Exercise directions: Looking at the records below, say how many lines include "induction", and add nothing else.

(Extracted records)
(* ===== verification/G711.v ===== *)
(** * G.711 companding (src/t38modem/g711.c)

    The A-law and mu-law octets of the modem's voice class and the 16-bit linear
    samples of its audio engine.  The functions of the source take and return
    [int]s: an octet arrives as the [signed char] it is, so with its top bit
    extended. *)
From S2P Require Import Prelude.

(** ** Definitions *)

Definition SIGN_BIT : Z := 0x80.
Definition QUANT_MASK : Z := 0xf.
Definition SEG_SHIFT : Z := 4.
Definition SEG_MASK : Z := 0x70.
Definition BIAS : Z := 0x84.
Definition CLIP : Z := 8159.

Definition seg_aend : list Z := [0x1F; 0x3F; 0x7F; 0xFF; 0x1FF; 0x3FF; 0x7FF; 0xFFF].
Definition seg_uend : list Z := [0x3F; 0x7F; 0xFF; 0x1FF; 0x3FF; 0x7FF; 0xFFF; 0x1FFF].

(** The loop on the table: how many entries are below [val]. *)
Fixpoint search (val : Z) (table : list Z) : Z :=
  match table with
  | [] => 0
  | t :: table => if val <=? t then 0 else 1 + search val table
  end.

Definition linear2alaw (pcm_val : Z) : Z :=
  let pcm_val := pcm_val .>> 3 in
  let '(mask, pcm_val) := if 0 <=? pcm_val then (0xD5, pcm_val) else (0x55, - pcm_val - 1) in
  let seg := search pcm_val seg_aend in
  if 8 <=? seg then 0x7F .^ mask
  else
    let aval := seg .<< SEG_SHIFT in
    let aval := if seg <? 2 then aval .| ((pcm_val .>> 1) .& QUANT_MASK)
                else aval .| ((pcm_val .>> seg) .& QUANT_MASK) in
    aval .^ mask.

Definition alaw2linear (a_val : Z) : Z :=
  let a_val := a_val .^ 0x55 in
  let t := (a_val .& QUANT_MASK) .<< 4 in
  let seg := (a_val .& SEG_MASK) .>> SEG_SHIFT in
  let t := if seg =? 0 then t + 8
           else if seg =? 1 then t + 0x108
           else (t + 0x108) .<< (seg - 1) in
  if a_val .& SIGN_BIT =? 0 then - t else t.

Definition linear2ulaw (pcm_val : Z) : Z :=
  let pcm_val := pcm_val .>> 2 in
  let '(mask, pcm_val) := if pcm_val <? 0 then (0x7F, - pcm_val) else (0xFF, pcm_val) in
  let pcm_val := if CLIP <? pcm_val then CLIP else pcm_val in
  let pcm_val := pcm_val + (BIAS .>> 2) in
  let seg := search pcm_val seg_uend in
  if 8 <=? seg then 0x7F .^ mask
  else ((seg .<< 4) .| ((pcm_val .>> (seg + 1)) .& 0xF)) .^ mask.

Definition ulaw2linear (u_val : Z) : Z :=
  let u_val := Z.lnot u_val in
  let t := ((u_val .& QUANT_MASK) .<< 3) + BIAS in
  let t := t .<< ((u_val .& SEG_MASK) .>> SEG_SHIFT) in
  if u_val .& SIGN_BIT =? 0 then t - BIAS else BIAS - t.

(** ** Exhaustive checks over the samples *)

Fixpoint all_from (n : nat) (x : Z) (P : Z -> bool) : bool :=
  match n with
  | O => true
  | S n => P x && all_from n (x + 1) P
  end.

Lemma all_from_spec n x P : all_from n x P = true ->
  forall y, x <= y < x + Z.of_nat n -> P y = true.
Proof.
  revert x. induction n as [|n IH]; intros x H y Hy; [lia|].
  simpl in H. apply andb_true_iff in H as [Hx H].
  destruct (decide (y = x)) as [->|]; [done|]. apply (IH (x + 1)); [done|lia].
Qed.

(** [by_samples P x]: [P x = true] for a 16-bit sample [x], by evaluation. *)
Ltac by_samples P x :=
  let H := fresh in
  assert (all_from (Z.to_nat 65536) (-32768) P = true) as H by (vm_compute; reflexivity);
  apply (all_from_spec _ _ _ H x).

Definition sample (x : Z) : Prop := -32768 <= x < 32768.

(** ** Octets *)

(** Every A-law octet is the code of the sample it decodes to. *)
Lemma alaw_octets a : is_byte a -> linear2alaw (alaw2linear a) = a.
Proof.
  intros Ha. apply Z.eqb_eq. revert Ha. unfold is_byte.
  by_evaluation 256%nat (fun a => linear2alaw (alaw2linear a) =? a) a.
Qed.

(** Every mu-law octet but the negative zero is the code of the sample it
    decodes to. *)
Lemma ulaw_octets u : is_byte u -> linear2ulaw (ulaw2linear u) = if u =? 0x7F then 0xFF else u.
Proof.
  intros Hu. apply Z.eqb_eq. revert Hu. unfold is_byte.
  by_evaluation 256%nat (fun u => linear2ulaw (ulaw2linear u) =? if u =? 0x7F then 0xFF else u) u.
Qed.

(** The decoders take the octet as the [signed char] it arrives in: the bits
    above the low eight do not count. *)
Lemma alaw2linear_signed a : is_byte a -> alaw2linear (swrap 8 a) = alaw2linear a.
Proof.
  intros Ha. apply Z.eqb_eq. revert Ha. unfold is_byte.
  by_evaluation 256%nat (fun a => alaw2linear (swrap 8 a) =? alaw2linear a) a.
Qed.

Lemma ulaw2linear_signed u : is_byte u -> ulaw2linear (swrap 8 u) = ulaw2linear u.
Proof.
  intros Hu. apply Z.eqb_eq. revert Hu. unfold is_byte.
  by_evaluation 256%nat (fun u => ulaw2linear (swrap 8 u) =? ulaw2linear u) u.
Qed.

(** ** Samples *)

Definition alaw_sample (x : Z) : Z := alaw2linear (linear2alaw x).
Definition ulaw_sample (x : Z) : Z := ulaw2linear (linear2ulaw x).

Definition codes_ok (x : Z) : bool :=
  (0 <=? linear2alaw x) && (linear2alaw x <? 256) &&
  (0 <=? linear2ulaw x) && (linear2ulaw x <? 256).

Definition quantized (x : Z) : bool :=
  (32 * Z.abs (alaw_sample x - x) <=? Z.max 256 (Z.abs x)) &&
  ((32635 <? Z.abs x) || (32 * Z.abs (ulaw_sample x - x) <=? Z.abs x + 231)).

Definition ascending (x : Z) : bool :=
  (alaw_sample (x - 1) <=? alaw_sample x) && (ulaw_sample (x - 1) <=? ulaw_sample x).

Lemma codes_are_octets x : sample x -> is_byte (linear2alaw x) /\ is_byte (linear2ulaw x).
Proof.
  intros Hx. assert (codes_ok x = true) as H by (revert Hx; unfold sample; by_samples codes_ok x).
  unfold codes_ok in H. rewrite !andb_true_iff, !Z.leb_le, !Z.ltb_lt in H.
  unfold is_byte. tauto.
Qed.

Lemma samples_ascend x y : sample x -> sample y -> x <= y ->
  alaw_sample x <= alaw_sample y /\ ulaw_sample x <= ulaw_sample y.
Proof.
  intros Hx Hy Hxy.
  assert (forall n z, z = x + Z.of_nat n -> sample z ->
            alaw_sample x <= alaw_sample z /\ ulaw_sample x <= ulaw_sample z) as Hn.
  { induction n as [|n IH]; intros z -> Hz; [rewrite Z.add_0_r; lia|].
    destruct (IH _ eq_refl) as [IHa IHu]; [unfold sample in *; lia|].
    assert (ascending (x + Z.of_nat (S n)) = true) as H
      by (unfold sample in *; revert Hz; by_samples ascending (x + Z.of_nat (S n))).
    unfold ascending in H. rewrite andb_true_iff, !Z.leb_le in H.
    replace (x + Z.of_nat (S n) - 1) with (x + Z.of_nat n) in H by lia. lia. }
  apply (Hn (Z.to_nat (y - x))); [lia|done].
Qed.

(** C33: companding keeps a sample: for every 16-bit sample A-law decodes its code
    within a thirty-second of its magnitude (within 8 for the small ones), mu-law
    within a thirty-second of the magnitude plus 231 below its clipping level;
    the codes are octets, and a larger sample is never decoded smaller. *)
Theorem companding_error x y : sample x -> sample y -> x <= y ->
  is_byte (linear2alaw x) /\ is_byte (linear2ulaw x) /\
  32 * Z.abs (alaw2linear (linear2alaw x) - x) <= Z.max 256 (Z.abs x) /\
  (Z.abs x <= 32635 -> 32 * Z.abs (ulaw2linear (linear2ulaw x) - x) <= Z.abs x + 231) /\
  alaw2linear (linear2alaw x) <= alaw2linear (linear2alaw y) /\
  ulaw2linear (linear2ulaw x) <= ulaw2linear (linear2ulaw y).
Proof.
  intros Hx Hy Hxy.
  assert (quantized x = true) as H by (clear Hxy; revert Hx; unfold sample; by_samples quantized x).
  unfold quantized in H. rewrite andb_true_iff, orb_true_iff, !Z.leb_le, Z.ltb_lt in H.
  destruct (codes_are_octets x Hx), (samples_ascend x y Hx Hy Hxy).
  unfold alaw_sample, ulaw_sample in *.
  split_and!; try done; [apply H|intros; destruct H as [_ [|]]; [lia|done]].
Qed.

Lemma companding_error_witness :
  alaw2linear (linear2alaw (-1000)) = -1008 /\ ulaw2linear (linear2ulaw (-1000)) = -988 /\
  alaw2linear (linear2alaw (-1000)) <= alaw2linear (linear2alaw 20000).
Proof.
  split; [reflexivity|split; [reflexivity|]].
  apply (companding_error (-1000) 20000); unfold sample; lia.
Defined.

Task solution: 2